[Provided records Boundary: Start]

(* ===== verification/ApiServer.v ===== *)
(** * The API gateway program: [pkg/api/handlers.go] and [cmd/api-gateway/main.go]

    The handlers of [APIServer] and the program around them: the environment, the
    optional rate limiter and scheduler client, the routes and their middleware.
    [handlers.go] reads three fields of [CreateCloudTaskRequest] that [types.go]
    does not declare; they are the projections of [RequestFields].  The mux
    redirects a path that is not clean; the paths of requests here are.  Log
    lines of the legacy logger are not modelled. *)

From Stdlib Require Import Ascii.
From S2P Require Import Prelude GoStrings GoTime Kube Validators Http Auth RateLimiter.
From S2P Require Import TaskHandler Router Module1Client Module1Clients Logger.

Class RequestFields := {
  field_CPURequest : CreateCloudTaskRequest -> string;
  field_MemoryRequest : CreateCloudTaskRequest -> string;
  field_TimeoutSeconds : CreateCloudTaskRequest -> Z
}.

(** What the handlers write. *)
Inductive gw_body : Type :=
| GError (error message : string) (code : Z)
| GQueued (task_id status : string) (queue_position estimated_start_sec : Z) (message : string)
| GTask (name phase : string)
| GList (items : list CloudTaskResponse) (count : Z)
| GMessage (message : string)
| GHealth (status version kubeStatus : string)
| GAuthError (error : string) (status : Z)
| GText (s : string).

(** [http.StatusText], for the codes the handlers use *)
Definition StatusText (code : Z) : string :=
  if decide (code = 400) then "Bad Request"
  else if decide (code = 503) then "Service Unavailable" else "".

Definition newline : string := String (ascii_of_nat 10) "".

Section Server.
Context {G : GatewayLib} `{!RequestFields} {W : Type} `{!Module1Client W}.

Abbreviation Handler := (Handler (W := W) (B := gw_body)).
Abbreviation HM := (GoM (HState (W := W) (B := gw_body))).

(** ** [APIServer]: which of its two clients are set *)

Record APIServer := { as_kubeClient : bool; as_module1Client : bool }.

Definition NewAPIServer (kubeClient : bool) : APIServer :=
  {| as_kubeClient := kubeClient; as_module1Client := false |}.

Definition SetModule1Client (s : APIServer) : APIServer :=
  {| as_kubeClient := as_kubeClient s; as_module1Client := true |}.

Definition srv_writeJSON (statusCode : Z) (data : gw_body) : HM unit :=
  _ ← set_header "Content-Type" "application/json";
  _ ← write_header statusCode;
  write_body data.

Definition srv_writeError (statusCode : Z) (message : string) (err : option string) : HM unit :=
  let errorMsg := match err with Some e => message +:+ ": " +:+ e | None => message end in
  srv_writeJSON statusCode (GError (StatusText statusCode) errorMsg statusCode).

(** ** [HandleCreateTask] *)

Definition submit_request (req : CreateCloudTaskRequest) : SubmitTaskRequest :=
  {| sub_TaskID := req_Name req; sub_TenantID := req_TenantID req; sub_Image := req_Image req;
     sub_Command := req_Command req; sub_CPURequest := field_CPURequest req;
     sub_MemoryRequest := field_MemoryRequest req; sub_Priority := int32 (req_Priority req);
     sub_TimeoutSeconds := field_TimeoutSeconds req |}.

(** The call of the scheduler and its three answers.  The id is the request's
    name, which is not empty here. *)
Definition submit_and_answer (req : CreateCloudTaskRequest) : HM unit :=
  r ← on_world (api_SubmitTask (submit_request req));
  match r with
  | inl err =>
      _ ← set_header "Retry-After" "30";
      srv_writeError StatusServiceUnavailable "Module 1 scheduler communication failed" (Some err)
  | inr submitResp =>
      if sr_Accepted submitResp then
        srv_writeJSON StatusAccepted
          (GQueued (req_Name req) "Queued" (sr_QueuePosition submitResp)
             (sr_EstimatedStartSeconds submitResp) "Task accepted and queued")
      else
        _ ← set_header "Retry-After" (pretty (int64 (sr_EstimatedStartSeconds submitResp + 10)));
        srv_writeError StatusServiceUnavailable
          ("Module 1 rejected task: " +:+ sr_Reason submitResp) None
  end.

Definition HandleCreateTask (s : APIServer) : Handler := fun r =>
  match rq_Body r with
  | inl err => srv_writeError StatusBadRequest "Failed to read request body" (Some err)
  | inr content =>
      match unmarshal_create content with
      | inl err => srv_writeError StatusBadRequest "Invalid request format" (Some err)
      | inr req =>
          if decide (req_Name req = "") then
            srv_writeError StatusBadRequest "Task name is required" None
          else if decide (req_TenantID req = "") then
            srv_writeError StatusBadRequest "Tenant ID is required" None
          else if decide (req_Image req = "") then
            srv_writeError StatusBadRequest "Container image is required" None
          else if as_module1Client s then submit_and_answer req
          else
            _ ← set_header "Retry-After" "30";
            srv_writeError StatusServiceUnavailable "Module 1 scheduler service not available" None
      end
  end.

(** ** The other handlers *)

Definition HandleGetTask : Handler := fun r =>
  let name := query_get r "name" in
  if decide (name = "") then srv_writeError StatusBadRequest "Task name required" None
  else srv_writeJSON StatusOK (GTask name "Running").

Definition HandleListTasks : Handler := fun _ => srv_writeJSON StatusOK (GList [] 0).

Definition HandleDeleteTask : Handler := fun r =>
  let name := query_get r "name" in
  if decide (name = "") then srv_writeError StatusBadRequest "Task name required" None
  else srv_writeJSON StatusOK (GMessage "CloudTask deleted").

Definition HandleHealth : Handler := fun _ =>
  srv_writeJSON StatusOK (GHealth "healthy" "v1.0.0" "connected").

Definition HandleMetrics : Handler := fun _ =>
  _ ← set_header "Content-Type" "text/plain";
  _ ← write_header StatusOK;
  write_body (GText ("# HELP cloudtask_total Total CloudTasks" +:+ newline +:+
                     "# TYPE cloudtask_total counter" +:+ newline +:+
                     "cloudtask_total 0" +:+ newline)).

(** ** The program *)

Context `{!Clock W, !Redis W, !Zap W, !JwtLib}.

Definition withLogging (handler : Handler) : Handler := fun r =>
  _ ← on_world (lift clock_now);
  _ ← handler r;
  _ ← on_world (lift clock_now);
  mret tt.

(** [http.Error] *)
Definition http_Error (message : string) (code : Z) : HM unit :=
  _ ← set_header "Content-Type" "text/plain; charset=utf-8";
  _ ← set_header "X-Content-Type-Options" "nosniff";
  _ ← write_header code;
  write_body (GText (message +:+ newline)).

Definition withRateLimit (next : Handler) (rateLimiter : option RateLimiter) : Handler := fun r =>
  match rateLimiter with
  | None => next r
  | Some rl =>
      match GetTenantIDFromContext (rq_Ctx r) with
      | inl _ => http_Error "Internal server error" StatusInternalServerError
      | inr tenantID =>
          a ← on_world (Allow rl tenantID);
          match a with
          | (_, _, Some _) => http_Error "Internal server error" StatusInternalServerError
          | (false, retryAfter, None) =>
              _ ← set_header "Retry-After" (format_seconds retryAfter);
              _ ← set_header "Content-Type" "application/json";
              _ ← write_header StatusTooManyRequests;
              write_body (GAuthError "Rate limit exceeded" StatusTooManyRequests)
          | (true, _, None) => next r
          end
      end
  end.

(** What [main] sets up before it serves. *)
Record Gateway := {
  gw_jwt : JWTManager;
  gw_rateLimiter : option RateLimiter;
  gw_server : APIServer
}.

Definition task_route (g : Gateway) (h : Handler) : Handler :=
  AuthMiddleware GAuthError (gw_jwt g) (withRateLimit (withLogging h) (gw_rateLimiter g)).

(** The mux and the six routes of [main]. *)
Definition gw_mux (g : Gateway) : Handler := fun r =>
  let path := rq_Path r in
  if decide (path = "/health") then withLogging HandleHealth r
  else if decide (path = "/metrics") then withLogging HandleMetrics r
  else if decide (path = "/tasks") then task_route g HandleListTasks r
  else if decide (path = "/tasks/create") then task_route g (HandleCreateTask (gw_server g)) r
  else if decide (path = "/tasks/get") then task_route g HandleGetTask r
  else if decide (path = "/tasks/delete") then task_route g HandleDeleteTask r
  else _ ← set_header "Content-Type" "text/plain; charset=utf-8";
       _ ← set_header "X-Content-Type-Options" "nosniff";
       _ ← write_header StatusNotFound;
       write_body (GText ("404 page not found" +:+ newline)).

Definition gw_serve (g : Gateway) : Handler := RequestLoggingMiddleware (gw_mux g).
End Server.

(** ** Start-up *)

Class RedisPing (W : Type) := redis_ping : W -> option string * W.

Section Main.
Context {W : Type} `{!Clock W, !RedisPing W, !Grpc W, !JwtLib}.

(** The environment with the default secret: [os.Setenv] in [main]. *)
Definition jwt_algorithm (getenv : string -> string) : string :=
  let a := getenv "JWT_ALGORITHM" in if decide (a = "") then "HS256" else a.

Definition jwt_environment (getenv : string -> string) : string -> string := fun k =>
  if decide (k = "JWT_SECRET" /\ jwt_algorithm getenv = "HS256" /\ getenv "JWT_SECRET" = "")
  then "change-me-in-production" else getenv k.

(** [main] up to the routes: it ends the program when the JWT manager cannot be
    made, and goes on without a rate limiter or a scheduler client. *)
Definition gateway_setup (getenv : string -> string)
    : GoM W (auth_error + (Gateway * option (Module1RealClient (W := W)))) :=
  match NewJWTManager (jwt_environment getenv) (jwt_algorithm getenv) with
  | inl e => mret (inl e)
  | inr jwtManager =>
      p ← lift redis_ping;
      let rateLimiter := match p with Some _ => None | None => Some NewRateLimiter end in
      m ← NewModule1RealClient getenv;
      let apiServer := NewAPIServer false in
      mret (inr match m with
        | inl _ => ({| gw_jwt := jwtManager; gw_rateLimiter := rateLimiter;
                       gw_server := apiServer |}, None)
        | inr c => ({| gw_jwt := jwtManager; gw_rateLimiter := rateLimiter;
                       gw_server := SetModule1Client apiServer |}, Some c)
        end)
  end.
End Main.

[Provided records Boundary: End]

● Aim of the exercise: Copy only this part of the entries above: the line with "g HandleGetTask r", the line with "Definition gateway_setup (getenv", and the lines between, all exactly as written.

● Finished exercise:
  else if decide (path = "/tasks/get") then task_route g HandleGetTask r
  else if decide (path = "/tasks/delete") then task_route g HandleDeleteTask r
  else _ ← set_header "Content-Type" "text/plain; charset=utf-8";
       _ ← set_header "X-Content-Type-Options" "nosniff";
       _ ← write_header StatusNotFound;
       write_body (GText ("404 page not found" +:+ newline)).

Definition gw_serve (g : Gateway) : Handler := RequestLoggingMiddleware (gw_mux g).
End Server.

(** ** Start-up *)

Class RedisPing (W : Type) := redis_ping : W -> option string * W.

Section Main.
Context {W : Type} `{!Clock W, !RedisPing W, !Grpc W, !JwtLib}.

(** The environment with the default secret: [os.Setenv] in [main]. *)
Definition jwt_algorithm (getenv : string -> string) : string :=
  let a := getenv "JWT_ALGORITHM" in if decide (a = "") then "HS256" else a.

Definition jwt_environment (getenv : string -> string) : string -> string := fun k =>
  if decide (k = "JWT_SECRET" /\ jwt_algorithm getenv = "HS256" /\ getenv "JWT_SECRET" = "")
  then "change-me-in-production" else getenv k.

(** [main] up to the routes: it ends the program when the JWT manager cannot be
    made, and goes on without a rate limiter or a scheduler client. *)
Definition gateway_setup (getenv : string -> string)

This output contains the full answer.